Your goal: Beneath this task are records; tally the lines in them that contain "mkHeader" and report only the number.

──────── Stored data

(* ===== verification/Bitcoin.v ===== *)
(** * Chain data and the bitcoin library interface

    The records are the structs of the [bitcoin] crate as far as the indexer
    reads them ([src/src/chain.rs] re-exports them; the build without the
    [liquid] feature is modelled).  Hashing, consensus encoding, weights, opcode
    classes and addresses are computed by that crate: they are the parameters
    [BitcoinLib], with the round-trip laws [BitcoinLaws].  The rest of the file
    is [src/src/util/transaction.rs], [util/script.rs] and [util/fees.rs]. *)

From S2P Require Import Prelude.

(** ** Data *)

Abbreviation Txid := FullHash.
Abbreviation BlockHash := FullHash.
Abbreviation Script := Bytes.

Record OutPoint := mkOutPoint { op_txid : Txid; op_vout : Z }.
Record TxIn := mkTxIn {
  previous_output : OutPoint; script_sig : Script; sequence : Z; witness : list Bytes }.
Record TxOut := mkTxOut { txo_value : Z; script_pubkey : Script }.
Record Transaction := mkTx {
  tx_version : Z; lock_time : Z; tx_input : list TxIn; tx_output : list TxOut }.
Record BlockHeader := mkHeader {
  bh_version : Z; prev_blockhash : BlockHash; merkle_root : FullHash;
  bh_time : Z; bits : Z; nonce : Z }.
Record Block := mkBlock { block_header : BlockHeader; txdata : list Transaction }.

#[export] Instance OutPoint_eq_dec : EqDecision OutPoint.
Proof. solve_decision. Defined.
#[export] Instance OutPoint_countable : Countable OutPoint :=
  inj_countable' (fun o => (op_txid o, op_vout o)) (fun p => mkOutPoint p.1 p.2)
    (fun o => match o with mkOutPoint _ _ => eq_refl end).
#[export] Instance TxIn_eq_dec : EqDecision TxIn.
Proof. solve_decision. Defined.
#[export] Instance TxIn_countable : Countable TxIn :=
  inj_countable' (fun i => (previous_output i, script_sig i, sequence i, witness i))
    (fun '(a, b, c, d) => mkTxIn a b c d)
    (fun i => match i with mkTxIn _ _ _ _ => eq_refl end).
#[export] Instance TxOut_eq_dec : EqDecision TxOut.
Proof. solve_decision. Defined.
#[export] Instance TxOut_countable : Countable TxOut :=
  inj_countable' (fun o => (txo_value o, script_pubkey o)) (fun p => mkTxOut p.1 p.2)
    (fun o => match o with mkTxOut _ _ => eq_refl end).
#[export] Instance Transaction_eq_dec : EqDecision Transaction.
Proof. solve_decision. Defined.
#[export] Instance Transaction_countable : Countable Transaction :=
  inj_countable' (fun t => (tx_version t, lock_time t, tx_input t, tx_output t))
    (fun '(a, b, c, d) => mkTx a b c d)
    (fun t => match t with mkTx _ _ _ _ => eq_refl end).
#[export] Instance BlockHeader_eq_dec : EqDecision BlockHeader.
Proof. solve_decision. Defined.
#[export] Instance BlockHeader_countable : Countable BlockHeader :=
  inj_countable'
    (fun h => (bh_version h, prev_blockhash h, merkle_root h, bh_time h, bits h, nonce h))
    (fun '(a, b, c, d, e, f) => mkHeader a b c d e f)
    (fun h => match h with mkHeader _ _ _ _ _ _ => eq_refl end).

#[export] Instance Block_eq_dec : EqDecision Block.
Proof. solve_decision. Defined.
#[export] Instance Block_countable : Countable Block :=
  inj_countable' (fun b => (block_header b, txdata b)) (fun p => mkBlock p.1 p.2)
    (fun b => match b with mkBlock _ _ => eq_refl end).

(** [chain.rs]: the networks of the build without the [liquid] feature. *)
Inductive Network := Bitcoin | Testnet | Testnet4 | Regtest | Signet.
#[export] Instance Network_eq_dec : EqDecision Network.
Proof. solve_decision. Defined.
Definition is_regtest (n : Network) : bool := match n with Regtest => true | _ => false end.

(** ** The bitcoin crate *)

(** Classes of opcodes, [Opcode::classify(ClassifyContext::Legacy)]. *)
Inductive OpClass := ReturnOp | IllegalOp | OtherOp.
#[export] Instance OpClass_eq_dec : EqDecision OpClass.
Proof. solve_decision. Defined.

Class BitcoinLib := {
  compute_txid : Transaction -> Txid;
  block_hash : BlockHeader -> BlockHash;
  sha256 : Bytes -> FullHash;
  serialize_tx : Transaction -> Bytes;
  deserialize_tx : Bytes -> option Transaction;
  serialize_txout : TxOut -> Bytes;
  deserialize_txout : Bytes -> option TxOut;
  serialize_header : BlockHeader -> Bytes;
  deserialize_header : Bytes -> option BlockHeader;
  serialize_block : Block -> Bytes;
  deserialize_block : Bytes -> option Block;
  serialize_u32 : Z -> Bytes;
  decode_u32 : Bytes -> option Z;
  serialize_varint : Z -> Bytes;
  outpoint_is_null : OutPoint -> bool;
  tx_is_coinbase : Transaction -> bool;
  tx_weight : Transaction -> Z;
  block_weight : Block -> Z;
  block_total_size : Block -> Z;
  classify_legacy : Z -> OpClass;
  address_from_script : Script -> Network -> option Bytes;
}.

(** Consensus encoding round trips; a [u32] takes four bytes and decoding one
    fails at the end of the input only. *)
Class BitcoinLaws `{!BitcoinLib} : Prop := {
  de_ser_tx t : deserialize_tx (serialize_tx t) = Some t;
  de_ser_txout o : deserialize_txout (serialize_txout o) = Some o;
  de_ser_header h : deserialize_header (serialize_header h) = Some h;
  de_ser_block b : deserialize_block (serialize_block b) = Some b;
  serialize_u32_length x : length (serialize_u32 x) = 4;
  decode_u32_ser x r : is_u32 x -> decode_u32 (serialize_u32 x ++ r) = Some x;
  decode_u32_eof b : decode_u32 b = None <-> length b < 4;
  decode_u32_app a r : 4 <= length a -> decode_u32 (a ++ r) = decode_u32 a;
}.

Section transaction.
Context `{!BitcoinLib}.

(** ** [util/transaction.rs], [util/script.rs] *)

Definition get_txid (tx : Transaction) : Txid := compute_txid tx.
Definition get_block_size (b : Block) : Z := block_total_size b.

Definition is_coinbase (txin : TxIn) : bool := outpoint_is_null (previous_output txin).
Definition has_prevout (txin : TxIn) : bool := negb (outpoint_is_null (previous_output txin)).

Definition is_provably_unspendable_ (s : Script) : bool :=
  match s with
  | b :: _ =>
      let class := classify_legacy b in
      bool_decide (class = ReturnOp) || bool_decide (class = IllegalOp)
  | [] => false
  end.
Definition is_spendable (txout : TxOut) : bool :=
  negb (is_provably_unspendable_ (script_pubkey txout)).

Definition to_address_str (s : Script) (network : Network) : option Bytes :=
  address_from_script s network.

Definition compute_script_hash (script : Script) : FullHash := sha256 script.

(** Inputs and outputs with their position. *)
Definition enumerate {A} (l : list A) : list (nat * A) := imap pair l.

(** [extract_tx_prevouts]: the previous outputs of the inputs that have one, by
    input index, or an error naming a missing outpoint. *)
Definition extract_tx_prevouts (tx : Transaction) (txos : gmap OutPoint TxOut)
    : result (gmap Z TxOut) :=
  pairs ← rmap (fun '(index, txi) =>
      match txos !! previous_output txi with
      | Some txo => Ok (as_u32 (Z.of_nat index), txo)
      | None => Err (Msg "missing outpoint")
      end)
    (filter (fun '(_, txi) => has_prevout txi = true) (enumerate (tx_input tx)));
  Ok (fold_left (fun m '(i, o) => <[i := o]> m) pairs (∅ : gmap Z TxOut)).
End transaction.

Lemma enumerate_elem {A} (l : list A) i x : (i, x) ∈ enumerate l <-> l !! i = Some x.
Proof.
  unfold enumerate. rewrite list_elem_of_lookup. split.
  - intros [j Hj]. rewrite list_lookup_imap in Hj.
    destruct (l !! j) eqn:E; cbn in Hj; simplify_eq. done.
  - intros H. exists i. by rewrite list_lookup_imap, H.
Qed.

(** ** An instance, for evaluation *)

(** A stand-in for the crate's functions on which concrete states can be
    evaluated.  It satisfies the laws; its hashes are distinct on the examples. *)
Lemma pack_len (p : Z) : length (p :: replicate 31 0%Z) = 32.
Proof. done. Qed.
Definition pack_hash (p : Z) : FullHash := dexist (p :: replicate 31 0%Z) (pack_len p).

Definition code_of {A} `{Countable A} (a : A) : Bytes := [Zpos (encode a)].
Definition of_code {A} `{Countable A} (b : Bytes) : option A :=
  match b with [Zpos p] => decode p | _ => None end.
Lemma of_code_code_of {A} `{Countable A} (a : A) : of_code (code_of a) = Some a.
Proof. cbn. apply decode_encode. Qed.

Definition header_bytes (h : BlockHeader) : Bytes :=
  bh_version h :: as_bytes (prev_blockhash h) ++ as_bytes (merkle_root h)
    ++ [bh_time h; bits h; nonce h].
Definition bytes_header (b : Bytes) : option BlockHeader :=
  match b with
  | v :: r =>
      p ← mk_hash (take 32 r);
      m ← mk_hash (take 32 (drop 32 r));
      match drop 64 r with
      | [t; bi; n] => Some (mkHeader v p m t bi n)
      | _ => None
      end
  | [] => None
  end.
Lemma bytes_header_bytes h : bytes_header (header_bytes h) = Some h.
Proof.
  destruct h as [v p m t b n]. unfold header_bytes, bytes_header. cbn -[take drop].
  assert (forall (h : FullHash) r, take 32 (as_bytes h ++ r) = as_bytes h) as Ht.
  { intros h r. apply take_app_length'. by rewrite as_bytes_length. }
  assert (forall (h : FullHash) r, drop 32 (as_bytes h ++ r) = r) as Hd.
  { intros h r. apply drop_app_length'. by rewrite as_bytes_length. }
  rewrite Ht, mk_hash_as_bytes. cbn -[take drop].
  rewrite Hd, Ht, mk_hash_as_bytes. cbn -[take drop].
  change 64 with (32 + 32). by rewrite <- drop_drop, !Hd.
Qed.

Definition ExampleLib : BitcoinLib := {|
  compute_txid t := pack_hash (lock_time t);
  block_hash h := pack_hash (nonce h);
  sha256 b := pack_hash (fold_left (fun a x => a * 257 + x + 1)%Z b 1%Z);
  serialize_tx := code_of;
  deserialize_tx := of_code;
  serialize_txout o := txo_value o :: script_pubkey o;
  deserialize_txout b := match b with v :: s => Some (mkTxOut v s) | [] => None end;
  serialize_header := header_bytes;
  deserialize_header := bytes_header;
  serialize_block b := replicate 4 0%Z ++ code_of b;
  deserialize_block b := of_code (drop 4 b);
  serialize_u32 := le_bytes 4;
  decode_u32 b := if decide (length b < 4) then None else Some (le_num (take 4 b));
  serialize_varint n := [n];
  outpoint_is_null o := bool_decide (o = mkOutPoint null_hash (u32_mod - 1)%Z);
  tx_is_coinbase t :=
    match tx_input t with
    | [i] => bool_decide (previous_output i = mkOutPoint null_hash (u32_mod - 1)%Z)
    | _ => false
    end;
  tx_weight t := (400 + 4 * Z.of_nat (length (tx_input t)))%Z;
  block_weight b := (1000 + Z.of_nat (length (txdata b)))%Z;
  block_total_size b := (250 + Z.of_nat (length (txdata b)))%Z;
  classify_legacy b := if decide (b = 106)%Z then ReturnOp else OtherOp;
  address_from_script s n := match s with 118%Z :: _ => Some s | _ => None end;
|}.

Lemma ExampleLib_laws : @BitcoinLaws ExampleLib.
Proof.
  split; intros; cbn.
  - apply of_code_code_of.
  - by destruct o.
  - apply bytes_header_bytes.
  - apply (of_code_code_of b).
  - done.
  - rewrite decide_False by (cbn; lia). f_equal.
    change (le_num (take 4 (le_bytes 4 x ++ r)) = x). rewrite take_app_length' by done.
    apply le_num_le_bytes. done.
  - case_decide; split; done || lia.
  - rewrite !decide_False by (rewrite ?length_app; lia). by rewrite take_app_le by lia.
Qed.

────────────────
──────── Stored data

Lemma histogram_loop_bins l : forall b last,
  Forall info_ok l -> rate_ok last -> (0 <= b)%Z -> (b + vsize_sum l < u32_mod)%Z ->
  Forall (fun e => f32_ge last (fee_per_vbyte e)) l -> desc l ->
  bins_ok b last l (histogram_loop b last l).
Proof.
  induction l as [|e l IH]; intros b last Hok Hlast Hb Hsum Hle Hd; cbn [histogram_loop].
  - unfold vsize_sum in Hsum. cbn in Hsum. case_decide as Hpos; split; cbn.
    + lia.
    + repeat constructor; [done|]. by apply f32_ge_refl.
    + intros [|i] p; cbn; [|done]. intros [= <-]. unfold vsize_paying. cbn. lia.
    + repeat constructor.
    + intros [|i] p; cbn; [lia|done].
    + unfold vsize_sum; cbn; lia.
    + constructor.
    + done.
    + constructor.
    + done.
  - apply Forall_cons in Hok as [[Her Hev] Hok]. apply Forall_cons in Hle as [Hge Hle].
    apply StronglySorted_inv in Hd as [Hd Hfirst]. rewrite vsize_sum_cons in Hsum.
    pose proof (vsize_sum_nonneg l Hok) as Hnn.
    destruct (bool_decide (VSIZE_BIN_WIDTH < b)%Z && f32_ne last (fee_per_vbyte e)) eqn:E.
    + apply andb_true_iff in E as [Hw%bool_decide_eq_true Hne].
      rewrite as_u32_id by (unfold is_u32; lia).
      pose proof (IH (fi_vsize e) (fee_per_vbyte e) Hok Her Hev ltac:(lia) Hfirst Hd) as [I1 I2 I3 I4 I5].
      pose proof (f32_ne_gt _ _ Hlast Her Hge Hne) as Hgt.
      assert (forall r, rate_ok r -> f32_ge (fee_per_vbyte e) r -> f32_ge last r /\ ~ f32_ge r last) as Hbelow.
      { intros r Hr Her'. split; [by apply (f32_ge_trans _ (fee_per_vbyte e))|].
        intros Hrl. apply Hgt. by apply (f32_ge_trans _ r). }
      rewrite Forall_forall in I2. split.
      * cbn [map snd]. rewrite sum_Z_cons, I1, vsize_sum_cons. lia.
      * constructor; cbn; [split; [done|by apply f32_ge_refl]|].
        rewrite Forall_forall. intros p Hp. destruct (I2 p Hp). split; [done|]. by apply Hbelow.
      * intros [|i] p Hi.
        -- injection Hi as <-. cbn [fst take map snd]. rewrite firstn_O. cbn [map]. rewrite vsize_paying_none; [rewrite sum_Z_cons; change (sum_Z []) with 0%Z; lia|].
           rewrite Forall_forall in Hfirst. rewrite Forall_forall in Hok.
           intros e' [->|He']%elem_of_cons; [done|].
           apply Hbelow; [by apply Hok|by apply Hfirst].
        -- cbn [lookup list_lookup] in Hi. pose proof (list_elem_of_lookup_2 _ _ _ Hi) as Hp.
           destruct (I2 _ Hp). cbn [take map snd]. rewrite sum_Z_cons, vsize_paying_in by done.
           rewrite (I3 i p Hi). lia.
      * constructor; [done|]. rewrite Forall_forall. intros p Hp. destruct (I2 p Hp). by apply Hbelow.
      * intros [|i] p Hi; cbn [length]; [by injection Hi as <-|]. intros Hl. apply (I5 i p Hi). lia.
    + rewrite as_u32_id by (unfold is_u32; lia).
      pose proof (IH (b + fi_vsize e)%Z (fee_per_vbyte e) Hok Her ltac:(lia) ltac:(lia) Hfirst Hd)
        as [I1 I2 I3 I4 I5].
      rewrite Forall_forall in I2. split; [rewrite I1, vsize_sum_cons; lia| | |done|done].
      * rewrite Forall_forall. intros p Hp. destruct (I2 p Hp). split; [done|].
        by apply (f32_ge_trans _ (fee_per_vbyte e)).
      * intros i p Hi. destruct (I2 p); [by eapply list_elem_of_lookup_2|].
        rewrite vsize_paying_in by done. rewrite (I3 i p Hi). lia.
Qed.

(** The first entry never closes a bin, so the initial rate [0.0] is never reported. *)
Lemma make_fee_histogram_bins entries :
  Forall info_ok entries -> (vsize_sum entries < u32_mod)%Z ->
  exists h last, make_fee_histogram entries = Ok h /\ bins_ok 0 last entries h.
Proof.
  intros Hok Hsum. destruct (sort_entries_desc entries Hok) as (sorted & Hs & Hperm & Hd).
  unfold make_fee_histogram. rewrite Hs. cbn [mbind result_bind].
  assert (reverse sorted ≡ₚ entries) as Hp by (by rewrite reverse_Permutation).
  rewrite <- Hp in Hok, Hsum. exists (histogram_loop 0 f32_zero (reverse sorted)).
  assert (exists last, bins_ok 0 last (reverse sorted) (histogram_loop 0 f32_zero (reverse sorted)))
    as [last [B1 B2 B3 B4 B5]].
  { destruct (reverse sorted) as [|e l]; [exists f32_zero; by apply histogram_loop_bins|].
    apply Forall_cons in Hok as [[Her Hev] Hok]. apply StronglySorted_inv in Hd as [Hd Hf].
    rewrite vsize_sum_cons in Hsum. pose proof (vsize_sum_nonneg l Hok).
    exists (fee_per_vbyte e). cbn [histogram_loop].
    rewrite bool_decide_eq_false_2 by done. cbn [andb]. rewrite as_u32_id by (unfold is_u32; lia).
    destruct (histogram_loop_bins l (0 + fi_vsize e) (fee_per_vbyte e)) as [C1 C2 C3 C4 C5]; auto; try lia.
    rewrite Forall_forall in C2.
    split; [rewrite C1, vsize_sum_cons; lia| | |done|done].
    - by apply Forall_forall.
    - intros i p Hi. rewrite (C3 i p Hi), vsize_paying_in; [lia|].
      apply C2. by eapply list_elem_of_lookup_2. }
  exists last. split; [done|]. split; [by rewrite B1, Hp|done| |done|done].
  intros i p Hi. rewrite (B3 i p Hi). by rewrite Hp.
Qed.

────────────────

Result of the exercise: 4